Beyond feeling irritated about how this development would diminish our bank account (and enrich the makers of $15 kitchen implements), I realized, in despair, that my wife would insist that we had to attend all of these tedious events. 

 

As an anti-social, middle-aged curmudgeon, I had come to the conviction that the best way to spend a Friday night with my wife was eating take-out food while watching old episodes of The Office in our pajamas…  But because of all those invitations, we instead started doing the following each Friday:

 

·  dressing up right after work in uncomfortable clothes

·  struggling to get through rush hour traffic to an inconvenient location

·  standing in long receiving lines, making inane small talk with strangers

·  eating soggy hors d’oeuvres that never quite amounted to a meal

·  and then going home to a messy house full of cranky kids

 

In an attempt to reclaim our sacred Friday evenings, I’ve decided that we need to start behaving just strangely enough when we do attend these events that our names are eventually placed on an unofficial “no invite” list. 

 

Here are 20 weird things a person might do to pull this off; feel free to try one or two yourself.

 

1. While wearing your oldest, threadbare clothes, walk directly up to the bride in the receiving line and dejectedly hand her an unwrapped, 15 year old, jam-encrusted toaster.

2. Using a napkin, felt pen, and a loud whisper, give the bride’s mom a detailed critique of her choice of color scheme and décor at the reception.

3. Pout, whine, and refuse to shake hands with anyone while wearing one of those restraining leashes they use on small, hard to control toddlers.
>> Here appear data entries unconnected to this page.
Lemma X16_script_outcome_witness :
  (8 < n_Teff (full_grid true) ∧ 4 < n_logg (full_grid true) →
   main full_nodes =
     Ok (topology_text (full_grid true),
         [[occupied (full_grid true) 6 2; occupied (full_grid true) 8 2];
          [occupied (full_grid true) 6 4; occupied (full_grid true) 8 4]])) ∧
  (¬ (8 < n_Teff (full_grid true) ∧ 4 < n_logg (full_grid true)) →
   main full_nodes = Raise IndexError).
Proof.
  apply (X16_script_outcome full_nodes (full_grid true)).
  vm_compute. reflexivity.
Defined.

Lemma read_nodes_cases (Node_init : string → result Node)
    (filenames : list string) :
  (∃ nodes_list, read_nodes Node_init filenames = Ok nodes_list ∧
                 length nodes_list = length filenames) ∨
  (∃ filename, filename ∈ filenames ∧
     ((∃ e, Node_init filename = Raise e ∧
            read_nodes Node_init filenames = Raise e) ∨
      (Node_init filename = Diverge ∧
       read_nodes Node_init filenames = Diverge))).
Proof.
  induction filenames as [|f fs IH]; simpl.
  { left. by exists []. }
  destruct (Node_init f) as [nd|e|] eqn:Hf; simpl.
  - destruct IH as [(nds & -> & Hlen)|(f' & Hf' & Hfail)]; simpl.
    + left. exists (nd :: nds). simpl. by rewrite Hlen.
    + right. exists f'. split; [by right|].
      destruct Hfail as [(e & He & ->)|[Hd ->]]; [left; eauto|by right].
  - right. exists f. split; [by left|]. left. eauto.
  - right. exists f. split; [by left|]. by right.
Qed.
(** * pd_team_incident_exporter: a shallow embedding and its properties

    The program exports the incidents of a PagerDuty team to a CSV file.
    Its functions are embedded below in the order of the source file
    [pd_team_incident_exporter.py]:

    - Python [str] values are Rocq strings, read as sequences of code
      points below 256 (Latin-1);
    - decoded JSON documents are values of the inductive type [json], with
      Python's truthiness, [dict.get], iteration and [str()] on them;
    - the network, the terminal, the clock and the file system are an
      explicit [world] threaded through a small state-and-outcome monad:
      the service is the sequence of responses it gives, in order. *)

From Stdlib Require Import ZArith Ascii String List Bool Lia.
From Stdlib Require Import DecimalString.
From stdpp Require Import gmap strings.
Import ListNotations.

Local Open Scope Z_scope.

(** * Python strings *)

Module PyStr.

Definition code (c : ascii) : Z := Z.of_nat (nat_of_ascii c).

Definition in_range (lo hi : Z) (c : ascii) : bool :=
  (lo <=? code c) && (code c <=? hi).

Definition is_upper (c : ascii) : bool := in_range 65 90 c.
Definition is_lower (c : ascii) : bool := in_range 97 122 c.
Definition is_digit (c : ascii) : bool := in_range 48 57 c.

(** The regular-expression class [[A-Za-z0-9]]. *)
Definition is_alnum (c : ascii) : bool := is_upper c || is_lower c || is_digit c.

(** The class [[A-Z0-9]]. *)
Definition is_upper_or_digit (c : ascii) : bool := is_upper c || is_digit c.

(** [str.isspace] on the code points below 256: tab, line feed, vertical
    tab, form feed, carriage return, the four separators 28..31, space,
    next line (133) and no-break space (160). *)
Definition is_space (c : ascii) : bool :=
  in_range 9 13 c || in_range 28 32 c || (code c =? 133) || (code c =? 160).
4. Give silent, lingering, three minute hugs to each person in the reception line.

5. Stand behind the couple and mock their movements and facial expressions as they recite their wedding vows.

6. Wander among the tables giving unsolicited shoulder massages.
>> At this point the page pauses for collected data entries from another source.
(** X10: with exactly one comma in [contents], what follows the comma is
    what is decoded; when the decoder or the image reader raises, the
    callback prints the error and returns the bare error component, and the
    classifier is not run. *)
Theorem upload_reports_unreadable_image (header payload : string) (e : PyExn) :
  str_in "," header = false ->
  str_in "," payload = false ->
  b64decode payload = Raise e
  \/ (exists decoded, b64decode payload = Ok decoded
                      /\ image_open decoded = Raise e) ->
  exn_is_Exception e = true ->
  upload (PyStr (header ++ "," ++ payload))
  = mkOutcome ["Error: " ++ exn_str e] (Ok (error_view e)).
Proof.
  intros Hheader Hpayload Hraise Hclass.
  rewrite (upload_handles _ [] e); [reflexivity | | exact Hclass].
  rewrite (upload_body_decodes _ header payload
             (split_one_comma header payload Hheader Hpayload)).
  destruct Hraise as [Hdecode | [decoded [Hdecode Hopen]]].
  - now rewrite Hdecode.
  - now rewrite Hdecode, obind_lift_ok, Hopen.
Qed.

Lemma analyze_maize_image_caught (image : Image) (e : PyExn) :
  save image = Raise e
  \/ (exists bytes, save image = Ok bytes
                    /\ analyze_image_in_stream bytes = Raise e) ->
  exn_is_Exception e = true ->
  analyze_maize_image lower save analyze_image_in_stream image
  = mkOutcome ["Error analyzing image: " ++ exn_str e]
      (Ok [("success", PyBool false); ("error", PyStr (exn_str e))]).
Proof.
  intros Hraise Hclass. unfold analyze_maize_image, try_except_Exception.
  now rewrite (analyze_maize_image_raise lower Image save analyze_image_in_stream
                 image e Hraise), Hclass.
Qed.

Lemma str_items_map (i : nat) (l : list string) :
  str_items i (map PyStr l) = Ok l.
Proof.
  revert i; induction l as [|x l IH]; intros i; simpl; [reflexivity|].
  now rewrite IH.
Qed.

(** The lines made of a dictionary of the successful shape. *)
Lemma success_text_ok (label color descr raw : string) (conf : float)
      (tags : list string) :
  dict_get label status_colors = Some color ->
  success_text format_percent_1 float_of_int
    [ ("success", PyBool true);
      ("health_status", PyStr label);
      ("confidence", PyFloat conf);
      ("description", PyStr descr);
      ("tags", PyList (map PyStr tags));
      ("raw_description", PyStr raw) ]
  = Ok [ Html "Div"
           (CList [ Html "Strong" (CVal (PyStr "Health Status: ")) []
                         [("color", "#00ff9d")];
                    Html "Span" (CVal (PyStr label)) []
                         [("color", color); ("fontWeight", "bold")] ]) [] [];
         Html "Div"
           (CList [ Html "Strong" (CVal (PyStr "Confidence: ")) []
                         [("color", "#00ff9d")];
                    Html "Span" (CVal (PyStr (format_percent_1 conf))) [] [] ]) [] [];
         Html "Div"
           (CList [ Html "Strong" (CVal (PyStr "Analysis: ")) []
                         [("color", "#00ff9d")];
                    Html "Span" (CVal (PyStr descr)) [] [] ]) [] [];
         Html "Div"
           (CList [ Html "Strong" (CVal (PyStr "Detected Features: ")) []
                         [("color", "#00ff9d")];
                    Html "Span" (CVal (PyStr (join ", " tags))) [] [] ]) [] [] ].
Proof.
  intros Hcolor. unfold success_text, accent_label, getitem.
  cbn [dict_get String.eqb Ascii.eqb Bool.eqb CUSTOM_STYLE bind dict_get_or
       py_format_percent_1 py_join].
  rewrite Hcolor, str_items_map. reflexivity.
Qed.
7. Disrupt the father daughter dance with some impromptu, hip-hop inspired tap-dancing.

8. Shadow the groom’s out-of-town parents for the entire evening, periodically tickling them from behind as a friendly reminder to “keep smiling at the guests…”

9. Wear a shirt and tie made out of the same color and silky material as the bridesmaids’ dresses and then surreptitiously try to sneak into all of the family pictures.
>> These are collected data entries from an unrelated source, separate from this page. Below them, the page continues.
(** C4.  End to end: another user reacts with the flag of Spain to message
    [M] of channel [C], whose content is "Hello there" and whose author is
    "Alice".  The translation client is run on ("Hello there", "Spanish",
    the configured credential); the service answers 200 with [holaBody],
    which decodes to the single candidate "Hola".  The handler then posts to
    channel [C] an embed whose description is "Hola", whose footer is
    "Translated to Spanish" and whose author name is "Alice". *)
Theorem C4_end_to_end_spanish
    (w : World) (h : DiscordHandler) (s : discordgo.Session)
    (r : discordgo.MessageReactionAdd) (C M : string)
    (msg : discordgo.Message) (jsonData : string) (resp : http.Response) :
  discordgo.UserID r
  ≠ discordgo.ID (discordgo.State_User (discordgo.Session_State s)) →
  discordgo.Name (discordgo.Reaction_Emoji r) = "🇪🇸" →
  discordgo.ChannelID r = C →
  discordgo.MessageID r = M →
  ChannelMessage w C M = Ok msg →
  discordgo.Content msg = "Hello there" →
  discordgo.Username (discordgo.Message_Author msg) = "Alice" →
  json_Marshal w (requestBody "Hello there" "Spanish") = Ok jsonData →
  NewRequest_error w "POST" "https://api.openai.com/v1/chat/completions" = None →
  client_Do w (sentRequest (OpenAIToken (config h)) jsonData) = Ok resp →
  http.StatusCode resp = 200%Z →
  http.Resp_Body resp = holaBody →
  json_Decode w holaBody
  = Ok {| Choices := [ {| Choice_Message := {| Choice_Content := "Hola" |} |} ] |} →
  translateWithOpenAI w "Hello there" "Spanish" (OpenAIToken (config h))
  = mkM ("Hola", None)
        [ Log "Translating text: Hello there";
          Log "Target language: Spanish";
          HTTPDo (sentRequest (OpenAIToken (config h)) jsonData);
          BodyDecode holaBody;
          BodyClose ]
  ∧ ∃ embed : discordgo.MessageEmbed,
      discordgo.Description embed = "Hola"
      ∧ discordgo.Text (discordgo.Footer embed) = "Translated to Spanish"
      ∧ discordgo.EmbedAuthor_Name (discordgo.Author embed) = "Alice"
      ∧ trace (reactionAdd w h s r)
        = [ FetchMessage C M;
            Log "Translating text: Hello there";
            Log "Target language: Spanish";
            HTTPDo (sentRequest (OpenAIToken (config h)) jsonData);
            BodyDecode holaBody;
            BodyClose;
            SendEmbed C embed ]
          ++ match ChannelMessageSendEmbed w C embed with
             | Some err => [Log ("Error sending translation: " +:+ err)]
             | None => []
             end.
Proof.
  intros Hother Hemoji HC HM Hfetch Hcontent Hauthor Hmarshal Hnew Hdo H200 Hbody
         Hdecode.
  assert (Hcall :
    translateWithOpenAI w "Hello there" "Spanish" (OpenAIToken (config h))
    = mkM ("Hola", None)
          [ Log "Translating text: Hello there";
            Log "Target language: Spanish";
            HTTPDo (sentRequest (OpenAIToken (config h)) jsonData);
            BodyDecode holaBody;
            BodyClose ]).
  { rewrite (translate_answered w _ _ _ jsonData resp Hmarshal Hnew Hdo).
    rewrite <- Hbody in Hdecode.
    rewrite (readResponse_first_choice w resp _ _ [] H200 Hdecode eq_refl).
    rewrite Hbody. reflexivity. }
  split; [exact Hcall|].
  exists (replyEmbed w msg "Hola" "Spanish").
  split; [reflexivity|]. split; [reflexivity|]. split; [exact Hauthor|].
  assert (Hlang : flagToLang !! discordgo.Name (discordgo.Reaction_Emoji r)
                  = Some "Spanish") by (rewrite Hemoji; reflexivity).
  rewrite <- HC, <- HM in Hfetch.
  assert (Hfull : discordgo.Content msg ≠ "") by (rewrite Hcontent; discriminate).
  rewrite (reactionAdd_translates w h s r "Spanish" msg Hother Hlang Hfetch Hfull).
  rewrite Hcontent, Hcall, HC, HM. reflexivity.
Qed.
(** * LightCompress: the VQA evaluation wrapper ([llmc/eval/eval_vqa.py])

    A shallow embedding of [VQAEval]: the constructor, the timing hooks
    installed by [set_statistics_modules], the closure [_adjust_config]
    and the orchestrating method [eval].

    Python objects that the code mutates in place (task objects of the
    evaluation harness, the hooked torch module) live in a store indexed by
    object identity, so that two entries of a task tree may alias one
    object.  Calls into the external collaborators (seeding, the task
    registry, the model registry, the evaluator, the logger) are recorded
    in a chronological trace.  [eval] catches no exception: what a
    collaborator raises ends the run, and which calls raise is a parameter
    of the model, next to what the collaborators return.  The logger, the
    methods of the task objects and [torch.cuda.synchronize] are taken to
    return. *)

From Stdlib Require Import ZArith QArith Lqa Qround Qpower Ascii String List
  Bool Lia.
From stdpp Require Import base option functions gmap strings list.

Import ListNotations.
Local Open Scope string_scope.
Local Open Scope Z_scope.
Local Open Scope list_scope.

(** ** Python values and insertion-ordered dictionaries *)

Module Py.

(** An object is known by its identity ([id(obj)]), a [positive]. *)

(** The values stored in keyword arguments, generation kwargs and the
    results mapping.  A float is the rational it stands for; [PyObj] is an
    opaque object (a tensor, for instance) known by its identity. *)
#[local] Unset Elimination Schemes.
Inductive pyval :=
| PyNone
| PyBool (b : bool)
| PyInt (z : Z)
| PyFloat (q : Q)
| PyStr (s : string)
| PyObj (o : positive)
| PyList (l : list pyval)
| PyDict (d : list (string * pyval)).
#[local] Set Elimination Schemes.

(** A Python [dict] keeps its keys in insertion order and holds each key
    once. *)
Abbreviation dict V := (list (string * V)).

Section Dict.
Context {V : Type}.

(** [d.get(k)], and [d[k]] when the result is [Some]. *)
Fixpoint dict_get (k : string) (d : dict V) : option V :=
  match d with
  | [] => None
  | (k', v) :: d' => if String.eqb k k' then Some v else dict_get k d'
  end.

(** [d[k] = v]: an existing key keeps its position and takes the new
    value, a new key goes to the end. *)
Fixpoint dict_set (k : string) (v : V) (d : dict V) : dict V :=
  match d with
  | [] => [(k, v)]
  | (k', v') :: d' =>
      if String.eqb k k' then (k', v) :: d' else (k', v') :: dict_set k v d'
  end.

(** [d.update(other)], also the value of [{**d, **other}]. *)
Definition dict_update (d other : dict V) : dict V :=
  fold_left (fun acc kv => dict_set (fst kv) (snd kv) acc) other d.

Definition keys (d : dict V) : list string := map fst d.
End Dict.

(** [needle in s] on two [str]: substring test. *)
Fixpoint str_contains (needle s : string) : bool :=
  String.prefix needle s
  || match s with
     | EmptyString => false
     | String _ s' => str_contains needle s'
     end.

(** *** Floats

    A Python [float] is an IEEE 754 double.  A double that is neither an
    infinity nor a NaN is a rational, and an operation on doubles returns
    the double nearest to the exact result, a tie going to the even
    significand.  [round64] is that rounding.  Its exponent has no upper
    bound: a result beyond the largest double, which Python turns into an
    infinity, stays a rational here. *)

(** The nearest integer, a tie going to the even one. *)
Definition rint (q : Q) : Z :=
  let f := Qfloor q in
  match (q - inject_Z f ?= 1 # 2)%Q with
  | Lt => f
  | Gt => f + 1
  | Eq => if Z.even f then f else f + 1
  end.

(** The integer part of the binary logarithm of [q > 0]. *)
Definition ilog2 (q : Q) : Z :=
  let k := Z.log2 (Qnum q) - Z.log2 (Zpos (Qden q)) in
  if Qle_bool (2 ^ k) q then k else k - 1.

(** The exponent of the last place of the doubles around [q > 0]: 53
    significant bits, and no exponent below that of the subnormals. *)
Definition ulp_exp (q : Q) : Z := Z.max (ilog2 q - 52) (-1074).

(** The multiple of [2 ^ e] nearest to [q]. *)
Definition round_to (e : Z) (q : Q) : Q :=
  (inject_Z (rint (q * 2 ^ (- e))) * 2 ^ e)%Q.

Definition round_pos (q : Q) : Q := round_to (ulp_exp q) q.

Definition round64 (q : Q) : Q :=
  match Qnum q with
  | Z0 => 0
  | Zpos _ => round_pos q
  | Zneg _ => - round_pos (- q)
  end.

(** Python numbers held in object attributes: [int] or [float]. *)
Inductive num :=
| Int (z : Z)
| Float (q : Q).

(** The value of a number. *)
Definition num_to_Q (n : num) : Q :=
  match n with
  | Int z => inject_Z z
  | Float q => q
  end.

(** The operand a number is in an operation with a [float]: an [int] is
    converted, [float(z)]. *)
Definition num_to_float (n : num) : Q :=
  match n with
  | Int z => round64 (inject_Z z)
  | Float q => q
  end.

(** [a + b]: [int + int] is an [int], anything else a [float]. *)
Definition num_add (a b : num) : num :=
  match a, b with
  | Int x, Int y => Int (x + y)
  | _, _ => Float (round64 (num_to_float a + num_to_float b))
  end.

(** [a - b] *)
Definition num_sub (a b : num) : num :=
  match a, b with
  | Int x, Int y => Int (x - y)
  | _, _ => Float (round64 (num_to_float a - num_to_float b))
  end.

(** [a * b] *)
Definition num_mul (a b : num) : num :=
  match a, b with
  | Int x, Int y => Int (x * y)
  | _, _ => Float (round64 (num_to_float a * num_to_float b))
  end.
10. Be the first person to run onto the dance floor, attempt to breakdance “the worm,” and then feign a severely pulled muscle in your gluts.

11. Repeatedly pretend to serve people food and then change your mind at last minute and quickly eat it yourself.

12. Proudly wear a custom made t-shirt with bride’s and groom’s wedding announcement photo enlarged to an alarming size on your stomach.

13. Grow a Brigham beard, wear a broad-brimmed hat, and ask random guests if they would kindly introduce you to the bride’s sisters.

14. Insist on showing the groom’s father how close you can get to his chin with your newly learned roundhouse kick.

15. Take the microphone and perform jazz vocal stylings of old 80s New Wave classics for “free” (because you’re “still just a beginner”).

16. Allow your wife to lead the way as you shuffle around in sweat pants wearing virtual reality goggles, softly giggling to yourself.

17. With shaky hands, keep walking dangerously close to the bride’s mother with an overfilled glass of lemonade while whispering to yourself “C’mon—you can do it this time—you can do it…”

18. Greet each new person with a fist bump that turns into a last second high five, and then shake your head in confusion as if they were the cause of the awkwardness.

19. Get on the PA system and ask everyone who has been divorced to please stand up; then encourage the rest of the attendees to give them an ironic round of slow-clapping applause.

20. As your wife lingers to thank the bride’s family, throw a loud tantrum that includes wrapping yourself tightly in a fetal position around her ankles.

 

Good luck—and happy reception-going.  My wife and I have turned off our cellphones for the evening, so you’re on your own if they end up calling the police.